• Recorded information
Lemma workers_never_exit_witness :
  started (self Halt.st0) = false /\
  0 <= wg (self Halt.st0) /\
  ready (self Halt.st0) /\
  (forall w : World Halt.runtime,
     fst (ctx_Done Halt.runtime
            (fst (fst (context_WithCancel Halt.runtime Halt.live
                         (world Halt.st0)))) w) = false) /\
  value (run_workers 2 Halt.live Halt.st0) = Some tt /\
  List.length (reads (trace (run_workers 2 Halt.live Halt.st0))) =
    (List.length (engine_loops Halt.live Halt.st0) * 2)%nat.
Proof.
  assert (Hs : started (self Halt.st0) = false) by reflexivity.
  assert (Hw : 0 <= wg (self Halt.st0)) by (cbn; lia).
  assert (Hr : ready (self Halt.st0)) by (split; discriminate).
  assert (Hc : forall w : World Halt.runtime,
            fst (ctx_Done Halt.runtime
                   (fst (fst (context_WithCancel Halt.runtime Halt.live
                                (world Halt.st0)))) w) = false)
    by (intros w; reflexivity).
  destruct (workers_never_exit 2 Halt.st0 Halt.live Hs Hw Hr Hc)
    as (Hv & _ & Hl).
  split; [exact Hs|]. split; [exact Hw|]. split; [exact Hr|].
  split; [exact Hc|]. split; [exact Hv|exact Hl].
Defined.

Lemma main_streams_witness :
  @main_config Halt.runtime Halt.getenv Halt.atoi "redis-consumers" =
    inl Halt.conf /\
  Streams Halt.conf <> [] /\
  String.concat "," (Streams Halt.conf) = "events,logs".
Proof.
  assert (H : @main_config Halt.runtime Halt.getenv Halt.atoi "redis-consumers" =
              inl Halt.conf) by reflexivity.
  destruct (@main_streams Halt.runtime Halt.getenv Halt.atoi "redis-consumers" Halt.conf H)
    as (Hn & Hj & _).
  split; [exact H|]. split; [exact Hn|exact Hj].
Defined.

Lemma main_is_accepted_witness :
  @main_config Halt.runtime Halt.getenv Halt.atoi "redis-consumers" =
    inl Halt.conf /\
  exists c,
    fst (NewConsumer Halt.conf (Some Halt.quiet_handler) (Sim.quiet 0)) =
      (Some c, None) /\
    ReadCount (cfg c) = 10 /\ BlockTime (cfg c) = 5 * Second /\
    Concurrency (cfg c) = 1.
Proof.
  assert (H : @main_config Halt.runtime Halt.getenv Halt.atoi "redis-consumers" =
              inl Halt.conf) by reflexivity.
  destruct (@main_is_accepted Halt.runtime Halt.getenv Halt.atoi "redis-consumers")
    as (_ & Hacc).
  destruct (Hacc Halt.conf H Halt.quiet_handler (Sim.quiet 0))
    as (c & Hn & Hr & Hb & Hc & _).
  split; [exact H|]. exists c.
  split; [exact Hn|]. split; [exact Hr|]. split; [exact Hb|exact Hc].
Defined.

Lemma main_serves_health_witness :
  @main_config Halt.runtime Halt.getenv Halt.atoi "redis-consumers" =
    inl Halt.conf /\
  fst (NewConsumer Halt.conf (Some Halt.quiet_handler) (Sim.quiet 0)) =
    (Some Halt.consumer_main, None) /\
  spawned (trace (Start Halt.live (mkState Halt.consumer_main (Sim.quiet 3)))) =
    [go_serveHealth Halt.live ":8083"; go_consumeStream Halt.live "events";
     go_consumeStream Halt.live "logs"].
Proof.
  assert (H : @main_config Halt.runtime Halt.getenv Halt.atoi "redis-consumers" =
              inl Halt.conf) by reflexivity.
  assert (Hn : fst (NewConsumer Halt.conf (Some Halt.quiet_handler) (Sim.quiet 0)) =
               (Some Halt.consumer_main, None)) by reflexivity.
  destruct (@main_serves_health Halt.runtime Halt.getenv Halt.atoi "redis-consumers" Halt.conf
              Halt.quiet_handler (Sim.quiet 0) (Sim.quiet 3) Halt.consumer_main
              Halt.live H Hn) as (_ & Hg).
  split; [exact H|]. split; [exact Hn|exact Hg].
Defined.

Lemma main_acknowledges_all_witness :
  handler (self Halt.st1) = Some (main_handler (fun _ _ w => w)) /\
  AckOnSuccess (cfg (self Halt.st1)) = true /\
  acked (trace (consumeLoop 2 Halt.live "events" 1 Halt.st1)) =
    map (fun p => (fst p, "workers", ID (snd p)))
      (handled (trace (consumeLoop 2 Halt.live "events" 1 Halt.st1))).
Proof.
  assert (Hh : handler (self Halt.st1) = Some (main_handler (fun _ _ w => w)))
    by reflexivity.
  assert (Ha : AckOnSuccess (cfg (self Halt.st1)) = true) by reflexivity.
  destruct (main_acknowledges_all (fun _ _ w => w) 2 Halt.live "events" 1
              Halt.st1 Hh Ha) as (Hacked & _).
  split; [exact Hh|]. split; [exact Ha|exact Hacked].
Defined.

• What you will do
Restate each entry exactly, skipping none.

• Answer box
Lemma workers_never_exit_witness :
  started (self Halt.st0) = false /\
  0 <= wg (self Halt.st0) /\
  ready (self Halt.st0) /\
  (forall w : World Halt.runtime,
     fst (ctx_Done Halt.runtime
            (fst (fst (context_WithCancel Halt.runtime Halt.live
                         (world Halt.st0)))) w) = false) /\
  value (run_workers 2 Halt.live Halt.st0) = Some tt /\
  List.length (reads (trace (run_workers 2 Halt.live Halt.st0))) =
    (List.length (engine_loops Halt.live Halt.st0) * 2)%nat.
Proof.
  assert (Hs : started (self Halt.st0) = false) by reflexivity.
  assert (Hw : 0 <= wg (self Halt.st0)) by (cbn; lia).
  assert (Hr : ready (self Halt.st0)) by (split; discriminate).
  assert (Hc : forall w : World Halt.runtime,
            fst (ctx_Done Halt.runtime
                   (fst (fst (context_WithCancel Halt.runtime Halt.live
                                (world Halt.st0)))) w) = false)
    by (intros w; reflexivity).
  destruct (workers_never_exit 2 Halt.st0 Halt.live Hs Hw Hr Hc)
    as (Hv & _ & Hl).
  split; [exact Hs|]. split; [exact Hw|]. split; [exact Hr|].
  split; [exact Hc|]. split; [exact Hv|exact Hl].
Defined.

Lemma main_streams_witness :
  @main_config Halt.runtime Halt.getenv Halt.atoi "redis-consumers" =
    inl Halt.conf /\
  Streams Halt.conf <> [] /\
  String.concat "," (Streams Halt.conf) = "events,logs".
Proof.
  assert (H : @main_config Halt.runtime Halt.getenv Halt.atoi "redis-consumers" =
              inl Halt.conf) by reflexivity.
  destruct (@main_streams Halt.runtime Halt.getenv Halt.atoi "redis-consumers" Halt.conf H)
    as (Hn & Hj & _).
  split; [exact H|]. split; [exact Hn|exact Hj].
Defined.

Lemma main_is_accepted_witness :
  @main_config Halt.runtime Halt.getenv Halt.atoi "redis-consumers" =
    inl Halt.conf /\
  exists c,
    fst (NewConsumer Halt.conf (Some Halt.quiet_handler) (Sim.quiet 0)) =
      (Some c, None) /\
    ReadCount (cfg c) = 10 /\ BlockTime (cfg c) = 5 * Second /\
    Concurrency (cfg c) = 1.
Proof.
  assert (H : @main_config Halt.runtime Halt.getenv Halt.atoi "redis-consumers" =
              inl Halt.conf) by reflexivity.
  destruct (@main_is_accepted Halt.runtime Halt.getenv Halt.atoi "redis-consumers")
    as (_ & Hacc).
  destruct (Hacc Halt.conf H Halt.quiet_handler (Sim.quiet 0))
    as (c & Hn & Hr & Hb & Hc & _).
  split; [exact H|]. exists c.
  split; [exact Hn|]. split; [exact Hr|]. split; [exact Hb|exact Hc].
Defined.

Lemma main_serves_health_witness :
  @main_config Halt.runtime Halt.getenv Halt.atoi "redis-consumers" =
    inl Halt.conf /\
  fst (NewConsumer Halt.conf (Some Halt.quiet_handler) (Sim.quiet 0)) =
    (Some Halt.consumer_main, None) /\
  spawned (trace (Start Halt.live (mkState Halt.consumer_main (Sim.quiet 3)))) =
    [go_serveHealth Halt.live ":8083"; go_consumeStream Halt.live "events";
     go_consumeStream Halt.live "logs"].
Proof.
  assert (H : @main_config Halt.runtime Halt.getenv Halt.atoi "redis-consumers" =
              inl Halt.conf) by reflexivity.
  assert (Hn : fst (NewConsumer Halt.conf (Some Halt.quiet_handler) (Sim.quiet 0)) =
               (Some Halt.consumer_main, None)) by reflexivity.
  destruct (@main_serves_health Halt.runtime Halt.getenv Halt.atoi "redis-consumers" Halt.conf
              Halt.quiet_handler (Sim.quiet 0) (Sim.quiet 3) Halt.consumer_main
              Halt.live H Hn) as (_ & Hg).
  split; [exact H|]. split; [exact Hn|exact Hg].
Defined.

Lemma main_acknowledges_all_witness :
  handler (self Halt.st1) = Some (main_handler (fun _ _ w => w)) /\
  AckOnSuccess (cfg (self Halt.st1)) = true /\
  acked (trace (consumeLoop 2 Halt.live "events" 1 Halt.st1)) =
    map (fun p => (fst p, "workers", ID (snd p)))
      (handled (trace (consumeLoop 2 Halt.live "events" 1 Halt.st1))).
Proof.
  assert (Hh : handler (self Halt.st1) = Some (main_handler (fun _ _ w => w)))
    by reflexivity.
  assert (Ha : AckOnSuccess (cfg (self Halt.st1)) = true) by reflexivity.
  destruct (main_acknowledges_all (fun _ _ w => w) 2 Halt.live "events" 1
              Halt.st1 Hh Ha) as (Hacked & _).
  split; [exact Hh|]. split; [exact Ha|exact Hacked].
Defined.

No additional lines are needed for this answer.